▸ Supplied material
(** * PSRP connection plugins: a shallow embedding of [_psrp_base.py],
      [psrp_winrm.py] and [psrp_local.py], and the properties of the
      command executor, the host callback sink, the lazy runspace
      accessor and the WinRM connection-info resolver. *)

From Stdlib Require Import List ZArith NArith Bool String Ascii Lia.
Import ListNotations.

(** ** Python values used by the plugins *)

(** A Python [str] is a sequence of Unicode code points, a [bytes] object
    a sequence of octets. *)
Definition pystr := list N.
Definition bytes := list N.

(** An ASCII literal of the source, as a [pystr]. *)
Definition lit (s : string) : pystr :=
  map N_of_ascii (list_ascii_of_string s).

Definition NL : N := 10.

Definition pystr_eqb (a b : pystr) : bool :=
  if list_eq_dec N.eq_dec a b then true else false.

(** [sep.join(parts)] *)
Fixpoint join (sep : pystr) (parts : list pystr) : pystr :=
  match parts with
  | [] => []
  | [p] => p
  | p :: rest => p ++ sep ++ join sep rest
  end.

Local Open Scope N_scope.

Definition between (lo hi c : N) : bool := (lo <=? c) && (c <=? hi).

(** *** [bytes.decode()]: strict UTF-8 *)

Definition is_cont (b : N) : bool := between 128 191 b.

Fixpoint utf8_decode (bs : bytes) : option pystr :=
  match bs with
  | [] => Some []
  | b0 :: r0 =>
    if b0 <? 128 then option_map (cons b0) (utf8_decode r0)
    else if between 194 223 b0 then
      match r0 with
      | b1 :: r1 =>
        if is_cont b1
        then option_map (cons ((b0 - 192) * 64 + (b1 - 128))) (utf8_decode r1)
        else None
      | _ => None
      end
    else if between 224 239 b0 then
      match r0 with
      | b1 :: b2 :: r2 =>
        if between (if b0 =? 224 then 160 else 128)
                   (if b0 =? 237 then 159 else 191) b1 && is_cont b2
        then option_map
               (cons ((b0 - 224) * 4096 + (b1 - 128) * 64 + (b2 - 128)))
               (utf8_decode r2)
        else None
      | _ => None
      end
    else if between 240 244 b0 then
      match r0 with
      | b1 :: b2 :: b3 :: r3 =>
        if between (if b0 =? 240 then 144 else 128)
                   (if b0 =? 244 then 143 else 191) b1
           && is_cont b2 && is_cont b3
        then option_map
               (cons ((b0 - 240) * 262144 + (b1 - 128) * 4096
                      + (b2 - 128) * 64 + (b3 - 128)))
               (utf8_decode r3)
        else None
      | _ => None
      end
    else None
  end.

(** *** [str.encode()]: strict UTF-8; a lone surrogate cannot be encoded *)

Definition utf8_char (c : N) : option bytes :=
  if c <? 128 then Some [c]
  else if c <? 2048 then Some [192 + c / 64; 128 + c mod 64]
  else if between 55296 57343 c then None
  else if c <? 65536 then
    Some [224 + c / 4096; 128 + (c / 64) mod 64; 128 + c mod 64]
  else if c <? 1114112 then
    Some [240 + c / 262144; 128 + (c / 4096) mod 64;
          128 + (c / 64) mod 64; 128 + c mod 64]
  else None.

Fixpoint utf8_encode (s : pystr) : option bytes :=
  match s with
  | [] => Some []
  | c :: r =>
    match utf8_char c, utf8_encode r with
    | Some b, Some bs => Some (b ++ bs)
    | _, _ => None
    end
  end.

(** *** [bytes.decode("utf-16-le")], strict *)

Fixpoint code_units (bs : bytes) : option (list N) :=
  match bs with
  | [] => Some []
  | lo :: hi :: r => option_map (cons (lo + 256 * hi)) (code_units r)
  | [_] => None
  end.

Fixpoint utf16_chars (us : list N) : option pystr :=
  match us with
  | [] => Some []
  | u :: r =>
    if between 55296 56319 u then
      match r with
      | l :: r' =>
        if between 56320 57343 l
        then option_map
               (cons (65536 + (u - 55296) * 1024 + (l - 56320)))
               (utf16_chars r')
        else None
      | [] => None
      end
    else if between 56320 57343 u then None
    else option_map (cons u) (utf16_chars r)
  end.

Definition utf16le_decode (bs : bytes) : option pystr :=
  match code_units bs with
  | Some us => utf16_chars us
  | None => None
  end.

(** *** [base64.b64decode]

    The decoder is only ever applied to group 1 of [_COMMAND_PATTERN],
    which is made of whole groups of four characters with the padding, if
    any, in the last group; on such input the lenient and the validating
    decoders of the standard library agree, and that common behaviour is
    what is written here.  Anything else is rejected. *)

Definition is_b64 (c : N) : bool :=
  between 65 90 c || between 97 122 c || between 48 57 c
  || (c =? 43) || (c =? 47).

Definition PAD : N := 61.

Definition b64_val (c : N) : N :=
  if between 65 90 c then c - 65
  else if between 97 122 c then c - 71
  else if between 48 57 c then c + 4
  else if c =? 43 then 62
  else 63.

Fixpoint b64decode (s : pystr) : option bytes :=
  match s with
  | [] => Some []
  | a :: b :: c :: d :: r =>
    if is_b64 a && is_b64 b then
      let n := b64_val a * 64 + b64_val b in
      if is_b64 c && is_b64 d then
        let m := (n * 64 + b64_val c) * 64 + b64_val d in
        option_map
          (fun t => m / 65536 :: (m / 256) mod 256 :: m mod 256 :: t)
          (b64decode r)
      else if is_b64 c && (d =? PAD) then
        match r with
        | [] => let m := n * 64 + b64_val c in
                Some [m / 1024; (m / 4) mod 256]
        | _ => None
        end
      else if (c =? PAD) && (d =? PAD) then
        match r with
        | [] => Some [n / 16]
        | _ => None
        end
      else None
    else None
  | _ => None
  end.

(** ** [_COMMAND_PATTERN]

    [-EncodedCommand ((?:[A-Za-z0-9+/]{4})*(?:[A-Za-z0-9+/]{2}==|[A-Za-z0-9+/]{3}=)?)$]
    as the backtracking matcher of [re] runs it. *)

Definition orelse {A} (x y : option A) : option A :=
  match x with Some _ => x | None => y end.

(** The literal prefix of the pattern. *)
Definition KEYWORD : pystr := Eval cbv in lit "-EncodedCommand ".

Fixpoint strip_prefix (p s : pystr) : option pystr :=
  match p, s with
  | [], _ => Some s
  | x :: p', y :: s' => if x =? y then strip_prefix p' s' else None
  | _ :: _, [] => None
  end.

(** [$] without [re.MULTILINE]: the end of the string, or the position
    just before a newline that is the last character of the string. *)
Definition at_dollar (s : pystr) : bool :=
  match s with
  | [] => true
  | [c] => c =? NL
  | _ => false
  end.

(** [[A-Za-z0-9+/]{2}==] *)
Definition pad2 (s : pystr) : option pystr :=
  match s with
  | a :: b :: c :: d :: r =>
    if is_b64 a && is_b64 b && (c =? PAD) && (d =? PAD) then Some r else None
  | _ => None
  end.

(** [[A-Za-z0-9+/]{3}=] *)
Definition pad1 (s : pystr) : option pystr :=
  match s with
  | a :: b :: c :: d :: r =>
    if is_b64 a && is_b64 b && is_b64 c && (d =? PAD) then Some r else None
  | _ => None
  end.

Definition then_dollar (taken : pystr) (rest : option pystr) : option pystr :=
  match rest with
  | Some r => if at_dollar r then Some taken else None
  | None => None
  end.

(** [(?:..==|...=)?$]: the greedy optional group tries its two
    alternatives in order, then the empty match; the result is the text
    the optional group contributes to group 1. *)
Definition padding_then_end (s : pystr) : option pystr :=
  orelse (then_dollar (firstn 4 s) (pad2 s))
    (orelse (then_dollar (firstn 4 s) (pad1 s))
       (then_dollar [] (Some s))).

(** [((?:[A-Za-z0-9+/]{4})*(?:...)?)$]: the greedy star first tries one
    more group of four and falls back to what follows it when the rest
    of the pattern cannot match after that group.  The result is group 1. *)
Fixpoint payload_then_end (s : pystr) : option pystr :=
  orelse
    (match s with
     | a :: b :: c :: d :: r =>
       if is_b64 a && is_b64 b && is_b64 c && is_b64 d
       then option_map (fun g => a :: b :: c :: d :: g) (payload_then_end r)
       else None
     | _ => None
     end)
    (padding_then_end s).
Definition ERROR_CLASSIFICATIONS : gmap string Classification :=
  object_literal
    [ (* Client errors (4xx) *)
      ("ValidationError", {| status := 400; category := client |});
      ("CastError", {| status := 400; category := client |});
      ("SyntaxError", {| status := 400; category := client |});
      ("URIError", {| status := 400; category := client |});
      ("MulterError", {| status := 400; category := client |});
      (* Authentication and authorization errors *)
      ("UnauthorizedError", {| status := 401; category := client |});
      ("JsonWebTokenError", {| status := 401; category := client |});
      ("TokenExpiredError", {| status := 401; category := client |});
      ("ForbiddenError", {| status := 403; category := client |});
      (* Not found errors *)
      ("NotFoundError", {| status := 404; category := client |});
      ("CastError", {| status := 404; category := client |});
      (* Method and content errors *)
      ("MethodNotAllowedError", {| status := 405; category := client |});
      ("NotAcceptableError", {| status := 406; category := client |});
      ("UnsupportedMediaTypeError", {| status := 415; category := client |});
      ("PayloadTooLargeError", {| status := 413; category := client |});
      (* Rate limiting and conflict errors *)
      ("TooManyRequestsError", {| status := 429; category := client |});
      ("ConflictError", {| status := 409; category := client |});
      (* Server errors (5xx) *)
      ("InternalServerError", {| status := 500; category := server |});
      ("NotImplementedError", {| status := 501; category := server |});
      ("BadGatewayError", {| status := 502; category := server |});
      ("ServiceUnavailableError", {| status := 503; category := server |});
      ("GatewayTimeoutError", {| status := 504; category := server |}) ].

Definition SAFE_ERROR_MESSAGES : gmap Z string :=
  object_literal
    [ (400, "Bad Request - Invalid request format or parameters");
      (401, "Unauthorized - Authentication required");
      (403, "Forbidden - Access denied");
      (404, "Not Found - The requested resource was not found");
      (405, "Method Not Allowed - HTTP method not supported for this endpoint");
      (406, "Not Acceptable - Requested format not available");
      (409, "Conflict - Resource conflict detected");
      (413, "Payload Too Large - Request payload exceeds size limit");
      (415, "Unsupported Media Type - Content type not supported");
      (429, "Too Many Requests - Rate limit exceeded");
      (500, "Internal Server Error - An unexpected error occurred");
      (501, "Not Implemented - Feature not implemented");
      (502, "Bad Gateway - External service error");
      (503, "Service Unavailable - Service temporarily unavailable");
      (504, "Gateway Timeout - External service timeout") ].
Lemma reduce_add_card (i18n : value) (entries : list value) (cards : list node)
      (tag : string) (attributes : list (string * string)) (kids : list node) :
  Forall2 (fun e c => make_card i18n e = Ok c) entries cards ->
  reduce (add_card i18n) entries (Element tag attributes kids)
  = Ok (Element tag attributes (kids ++ cards)%list).
Proof.
  intros H. revert kids. induction H as [|e c l l' He _ IH]; intros kids; simpl.
  - now rewrite app_nil_r.
  - unfold add_card at 1. rewrite He. cbn [bind append].
    rewrite IH, <- app_assoc. reflexivity.
Qed.

Lemma build_view (year : Z) (i18n t g h : value) (ts gs hs c : string)
      (entries : list value) (cards : list node) :
  getPath i18n "site.title" = Ok t -> nullish t = false -> to_string t = Ok ts ->
  getPath i18n "site.tagline" = Ok g -> nullish g = false -> to_string g = Ok gs ->
  getPath i18n "sections.projects" = Ok h -> nullish h = false ->
  to_string h = Ok hs ->
  getPath i18n "footer.copyright" = Ok (VStr c) ->
  get_prop i18n "projects" = Ok (VArr entries) ->
  Forall2 (fun e c => make_card i18n e = Ok c) entries cards ->
  build year i18n
  = Ok (page_view ts gs hs cards (replace "{year}" (number_to_string year) c)).
Proof.
  intros Ht Htn Hts Hg Hgn Hgs Hh Hhn Hhs Hc Hp Hcards. unfold build.
  rewrite !el_classed by reflexivity. cbn [bind].
  rewrite Ht. cbn [bind].
  rewrite (el_labelled _ _ _ ts) by (reflexivity || assumption). cbn [bind].
  rewrite Hg. cbn [bind].
  rewrite (el_labelled _ _ _ gs) by (reflexivity || assumption). cbn [bind].
  rewrite Hh. cbn [bind].
  rewrite (el_labelled _ _ _ hs) by (reflexivity || assumption). cbn [bind].
  rewrite Hp. cbn [bind iterate].
  rewrite (reduce_add_card i18n entries cards) by assumption. cbn [bind].
  rewrite Hc. cbn [bind]. reflexivity.
Qed.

▸ Work instructions
Above are some records; copy each line there that contains "orelse".

▸ Answer to this exercise
Definition orelse {A} (x y : option A) : option A :=
  orelse (then_dollar (firstn 4 s) (pad2 s))
    (orelse (then_dollar (firstn 4 s) (pad1 s))
  orelse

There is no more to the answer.